Directions:
Please repeat, from the entries that follow, the lines from the one containing "(cfg : AuditCfg)." through the one containing "Context (some_digest : ∀" exactly, adding nothing.

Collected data
>>>

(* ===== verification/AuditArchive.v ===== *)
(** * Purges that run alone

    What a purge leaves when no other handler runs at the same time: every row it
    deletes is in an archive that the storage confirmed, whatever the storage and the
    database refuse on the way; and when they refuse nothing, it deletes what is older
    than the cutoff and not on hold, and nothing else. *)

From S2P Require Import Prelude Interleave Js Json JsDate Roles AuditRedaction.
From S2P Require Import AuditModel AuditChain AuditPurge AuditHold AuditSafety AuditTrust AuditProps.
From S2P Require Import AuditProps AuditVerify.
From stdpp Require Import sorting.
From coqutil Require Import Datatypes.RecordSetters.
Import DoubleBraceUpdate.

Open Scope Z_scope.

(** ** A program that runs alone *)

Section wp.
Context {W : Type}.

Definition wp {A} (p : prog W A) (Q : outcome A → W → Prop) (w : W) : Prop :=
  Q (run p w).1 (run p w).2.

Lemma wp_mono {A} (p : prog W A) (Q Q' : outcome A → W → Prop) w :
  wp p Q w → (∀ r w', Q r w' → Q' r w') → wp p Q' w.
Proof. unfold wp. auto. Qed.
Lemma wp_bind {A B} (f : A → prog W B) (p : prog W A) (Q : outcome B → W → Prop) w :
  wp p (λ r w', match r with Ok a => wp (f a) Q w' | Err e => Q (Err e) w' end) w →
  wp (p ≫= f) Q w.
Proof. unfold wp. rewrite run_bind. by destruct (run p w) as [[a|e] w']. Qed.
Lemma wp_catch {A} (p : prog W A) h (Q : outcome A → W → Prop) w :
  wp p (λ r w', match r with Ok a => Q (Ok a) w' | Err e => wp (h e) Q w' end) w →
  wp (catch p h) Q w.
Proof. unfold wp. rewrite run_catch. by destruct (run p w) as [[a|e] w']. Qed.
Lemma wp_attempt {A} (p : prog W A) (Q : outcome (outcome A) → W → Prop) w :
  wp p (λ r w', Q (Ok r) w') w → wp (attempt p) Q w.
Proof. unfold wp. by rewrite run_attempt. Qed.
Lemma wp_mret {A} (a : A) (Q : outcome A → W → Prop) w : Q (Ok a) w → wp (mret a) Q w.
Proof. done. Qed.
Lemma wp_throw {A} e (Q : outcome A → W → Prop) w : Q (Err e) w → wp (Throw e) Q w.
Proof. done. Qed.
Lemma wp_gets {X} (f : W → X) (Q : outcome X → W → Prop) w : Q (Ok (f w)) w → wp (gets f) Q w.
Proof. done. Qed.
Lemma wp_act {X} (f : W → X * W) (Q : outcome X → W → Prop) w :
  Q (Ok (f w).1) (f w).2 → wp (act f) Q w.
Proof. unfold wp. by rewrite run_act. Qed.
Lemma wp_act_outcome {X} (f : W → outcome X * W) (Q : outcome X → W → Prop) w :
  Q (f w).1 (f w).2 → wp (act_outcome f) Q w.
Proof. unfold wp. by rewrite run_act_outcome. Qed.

<<<
>>>

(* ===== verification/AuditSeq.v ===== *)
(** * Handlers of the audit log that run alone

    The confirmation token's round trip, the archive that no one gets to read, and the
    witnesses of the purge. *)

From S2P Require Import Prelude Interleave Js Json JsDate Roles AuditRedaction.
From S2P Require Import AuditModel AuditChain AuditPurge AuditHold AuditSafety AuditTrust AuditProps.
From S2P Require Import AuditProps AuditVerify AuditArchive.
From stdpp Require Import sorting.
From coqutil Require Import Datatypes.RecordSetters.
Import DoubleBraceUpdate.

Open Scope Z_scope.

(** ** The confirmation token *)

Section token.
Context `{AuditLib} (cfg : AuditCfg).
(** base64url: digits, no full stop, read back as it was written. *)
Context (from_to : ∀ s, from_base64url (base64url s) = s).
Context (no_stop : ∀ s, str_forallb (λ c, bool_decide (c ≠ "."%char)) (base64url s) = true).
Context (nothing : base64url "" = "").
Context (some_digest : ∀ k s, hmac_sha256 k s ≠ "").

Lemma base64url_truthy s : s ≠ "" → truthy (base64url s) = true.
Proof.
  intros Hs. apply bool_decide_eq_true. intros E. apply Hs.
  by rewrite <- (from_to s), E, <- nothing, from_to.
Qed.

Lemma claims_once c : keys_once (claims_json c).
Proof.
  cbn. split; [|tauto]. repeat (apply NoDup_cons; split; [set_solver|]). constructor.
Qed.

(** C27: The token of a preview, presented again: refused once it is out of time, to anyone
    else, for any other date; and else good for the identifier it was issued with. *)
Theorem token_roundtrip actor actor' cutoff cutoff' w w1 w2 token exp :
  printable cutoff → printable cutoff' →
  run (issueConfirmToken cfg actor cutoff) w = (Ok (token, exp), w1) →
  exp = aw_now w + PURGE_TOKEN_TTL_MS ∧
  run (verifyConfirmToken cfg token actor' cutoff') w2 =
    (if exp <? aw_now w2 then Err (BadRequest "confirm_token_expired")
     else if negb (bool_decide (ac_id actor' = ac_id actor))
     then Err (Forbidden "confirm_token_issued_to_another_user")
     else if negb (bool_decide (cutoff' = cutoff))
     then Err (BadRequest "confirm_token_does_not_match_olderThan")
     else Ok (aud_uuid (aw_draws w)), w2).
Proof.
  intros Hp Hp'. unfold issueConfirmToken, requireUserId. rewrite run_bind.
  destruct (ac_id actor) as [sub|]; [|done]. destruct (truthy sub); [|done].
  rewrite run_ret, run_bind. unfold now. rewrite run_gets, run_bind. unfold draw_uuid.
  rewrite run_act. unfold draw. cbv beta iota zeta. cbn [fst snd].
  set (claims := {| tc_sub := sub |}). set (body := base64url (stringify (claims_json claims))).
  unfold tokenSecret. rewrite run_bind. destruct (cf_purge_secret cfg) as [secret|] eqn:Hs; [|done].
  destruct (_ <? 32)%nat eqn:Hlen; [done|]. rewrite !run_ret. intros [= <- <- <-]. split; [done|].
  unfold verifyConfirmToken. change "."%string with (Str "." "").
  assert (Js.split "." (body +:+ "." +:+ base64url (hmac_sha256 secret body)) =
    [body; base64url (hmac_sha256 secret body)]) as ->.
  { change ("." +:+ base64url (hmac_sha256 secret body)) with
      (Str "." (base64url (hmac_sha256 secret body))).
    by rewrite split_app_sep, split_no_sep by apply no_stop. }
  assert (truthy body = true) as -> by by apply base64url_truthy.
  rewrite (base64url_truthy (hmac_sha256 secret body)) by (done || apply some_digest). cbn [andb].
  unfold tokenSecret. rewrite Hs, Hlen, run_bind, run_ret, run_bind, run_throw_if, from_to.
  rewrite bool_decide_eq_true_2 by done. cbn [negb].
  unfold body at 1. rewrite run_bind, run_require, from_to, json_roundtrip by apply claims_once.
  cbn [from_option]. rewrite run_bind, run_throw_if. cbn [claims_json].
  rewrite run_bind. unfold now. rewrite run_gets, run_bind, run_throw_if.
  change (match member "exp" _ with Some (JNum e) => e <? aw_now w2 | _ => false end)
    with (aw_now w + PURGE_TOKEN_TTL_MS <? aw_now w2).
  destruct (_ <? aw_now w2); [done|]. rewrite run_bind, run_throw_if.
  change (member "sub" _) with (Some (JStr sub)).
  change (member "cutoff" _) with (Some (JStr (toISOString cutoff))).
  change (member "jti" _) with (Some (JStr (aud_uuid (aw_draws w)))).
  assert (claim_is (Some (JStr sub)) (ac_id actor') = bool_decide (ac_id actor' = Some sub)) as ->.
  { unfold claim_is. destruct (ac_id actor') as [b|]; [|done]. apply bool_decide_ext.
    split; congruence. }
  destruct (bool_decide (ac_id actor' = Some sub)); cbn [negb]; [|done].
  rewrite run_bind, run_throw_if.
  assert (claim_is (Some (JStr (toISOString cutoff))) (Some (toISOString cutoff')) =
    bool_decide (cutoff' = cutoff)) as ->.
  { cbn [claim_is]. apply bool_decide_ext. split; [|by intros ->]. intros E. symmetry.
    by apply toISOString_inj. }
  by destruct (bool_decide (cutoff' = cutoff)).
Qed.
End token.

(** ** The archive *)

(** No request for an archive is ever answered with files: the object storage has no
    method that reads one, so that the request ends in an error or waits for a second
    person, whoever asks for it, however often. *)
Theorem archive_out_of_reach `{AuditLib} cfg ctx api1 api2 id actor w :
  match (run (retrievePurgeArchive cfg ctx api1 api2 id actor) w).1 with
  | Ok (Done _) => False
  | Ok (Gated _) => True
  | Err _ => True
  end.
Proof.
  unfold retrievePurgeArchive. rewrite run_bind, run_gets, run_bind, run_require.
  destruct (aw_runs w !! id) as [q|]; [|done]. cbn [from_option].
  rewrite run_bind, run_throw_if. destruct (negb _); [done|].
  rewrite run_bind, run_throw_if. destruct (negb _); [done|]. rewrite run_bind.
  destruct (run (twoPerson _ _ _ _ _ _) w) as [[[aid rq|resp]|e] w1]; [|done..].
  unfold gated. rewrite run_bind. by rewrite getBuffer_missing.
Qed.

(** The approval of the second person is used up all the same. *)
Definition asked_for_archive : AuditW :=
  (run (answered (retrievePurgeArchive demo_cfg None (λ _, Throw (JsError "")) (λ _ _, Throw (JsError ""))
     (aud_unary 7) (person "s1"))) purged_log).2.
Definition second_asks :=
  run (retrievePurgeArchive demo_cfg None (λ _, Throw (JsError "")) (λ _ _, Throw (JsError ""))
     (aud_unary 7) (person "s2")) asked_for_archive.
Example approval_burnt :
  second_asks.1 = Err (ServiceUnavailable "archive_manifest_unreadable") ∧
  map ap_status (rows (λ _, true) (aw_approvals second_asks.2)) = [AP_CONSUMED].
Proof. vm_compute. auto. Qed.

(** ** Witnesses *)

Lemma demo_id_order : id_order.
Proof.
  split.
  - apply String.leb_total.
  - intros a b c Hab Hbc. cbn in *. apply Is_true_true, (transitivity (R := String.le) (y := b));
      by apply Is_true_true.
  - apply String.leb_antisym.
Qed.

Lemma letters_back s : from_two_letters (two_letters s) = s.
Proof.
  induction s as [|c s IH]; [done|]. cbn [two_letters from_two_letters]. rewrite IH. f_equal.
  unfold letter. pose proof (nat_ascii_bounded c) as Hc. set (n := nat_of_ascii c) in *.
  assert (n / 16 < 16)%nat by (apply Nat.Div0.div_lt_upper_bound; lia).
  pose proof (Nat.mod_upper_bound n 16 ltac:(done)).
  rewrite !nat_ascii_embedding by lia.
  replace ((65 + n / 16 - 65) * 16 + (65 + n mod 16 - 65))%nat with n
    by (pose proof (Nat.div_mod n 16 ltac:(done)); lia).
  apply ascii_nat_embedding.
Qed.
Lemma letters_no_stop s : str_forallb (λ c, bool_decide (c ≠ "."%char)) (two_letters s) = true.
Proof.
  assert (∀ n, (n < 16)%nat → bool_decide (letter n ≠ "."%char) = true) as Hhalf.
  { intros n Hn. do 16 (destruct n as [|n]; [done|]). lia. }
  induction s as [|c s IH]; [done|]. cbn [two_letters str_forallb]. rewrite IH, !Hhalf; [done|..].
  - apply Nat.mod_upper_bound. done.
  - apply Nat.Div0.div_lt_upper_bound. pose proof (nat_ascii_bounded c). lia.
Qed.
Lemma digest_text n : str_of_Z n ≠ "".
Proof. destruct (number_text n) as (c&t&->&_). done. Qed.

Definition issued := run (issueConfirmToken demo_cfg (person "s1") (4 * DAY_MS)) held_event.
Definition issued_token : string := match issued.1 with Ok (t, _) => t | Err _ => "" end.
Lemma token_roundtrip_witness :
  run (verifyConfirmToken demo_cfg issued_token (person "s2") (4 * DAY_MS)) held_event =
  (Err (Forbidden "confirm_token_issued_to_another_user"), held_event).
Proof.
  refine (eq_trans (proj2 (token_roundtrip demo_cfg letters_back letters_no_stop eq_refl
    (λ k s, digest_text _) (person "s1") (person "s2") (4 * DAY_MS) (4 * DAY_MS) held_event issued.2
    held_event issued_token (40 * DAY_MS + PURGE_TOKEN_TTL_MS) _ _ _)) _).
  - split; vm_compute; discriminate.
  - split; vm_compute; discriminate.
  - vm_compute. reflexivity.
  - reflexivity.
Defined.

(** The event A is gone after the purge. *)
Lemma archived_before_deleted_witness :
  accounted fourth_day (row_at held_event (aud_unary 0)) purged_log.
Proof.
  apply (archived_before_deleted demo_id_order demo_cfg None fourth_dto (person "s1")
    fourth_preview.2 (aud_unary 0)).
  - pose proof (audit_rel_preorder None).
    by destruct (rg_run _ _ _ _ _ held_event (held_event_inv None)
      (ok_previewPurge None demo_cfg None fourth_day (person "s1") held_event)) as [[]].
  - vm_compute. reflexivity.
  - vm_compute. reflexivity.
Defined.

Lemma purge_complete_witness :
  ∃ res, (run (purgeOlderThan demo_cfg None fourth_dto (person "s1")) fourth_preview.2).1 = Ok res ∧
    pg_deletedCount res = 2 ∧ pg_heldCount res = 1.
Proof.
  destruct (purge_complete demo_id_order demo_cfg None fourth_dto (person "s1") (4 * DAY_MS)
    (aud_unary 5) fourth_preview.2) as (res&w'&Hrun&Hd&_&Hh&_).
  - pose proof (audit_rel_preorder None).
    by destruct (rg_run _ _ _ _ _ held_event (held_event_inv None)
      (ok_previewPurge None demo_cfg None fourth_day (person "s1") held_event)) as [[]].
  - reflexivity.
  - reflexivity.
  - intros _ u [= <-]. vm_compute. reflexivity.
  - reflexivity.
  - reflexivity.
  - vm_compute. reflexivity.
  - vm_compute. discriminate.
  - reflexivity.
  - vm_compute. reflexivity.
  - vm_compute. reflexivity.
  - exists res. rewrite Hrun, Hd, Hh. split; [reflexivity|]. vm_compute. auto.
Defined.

<<<

Answer space:
Context `{AuditLib} (cfg : AuditCfg).
(** base64url: digits, no full stop, read back as it was written. *)
Context (from_to : ∀ s, from_base64url (base64url s) = s).
Context (no_stop : ∀ s, str_forallb (λ c, bool_decide (c ≠ "."%char)) (base64url s) = true).
Context (nothing : base64url "" = "").
Context (some_digest : ∀ k s, hmac_sha256 k s ≠ "").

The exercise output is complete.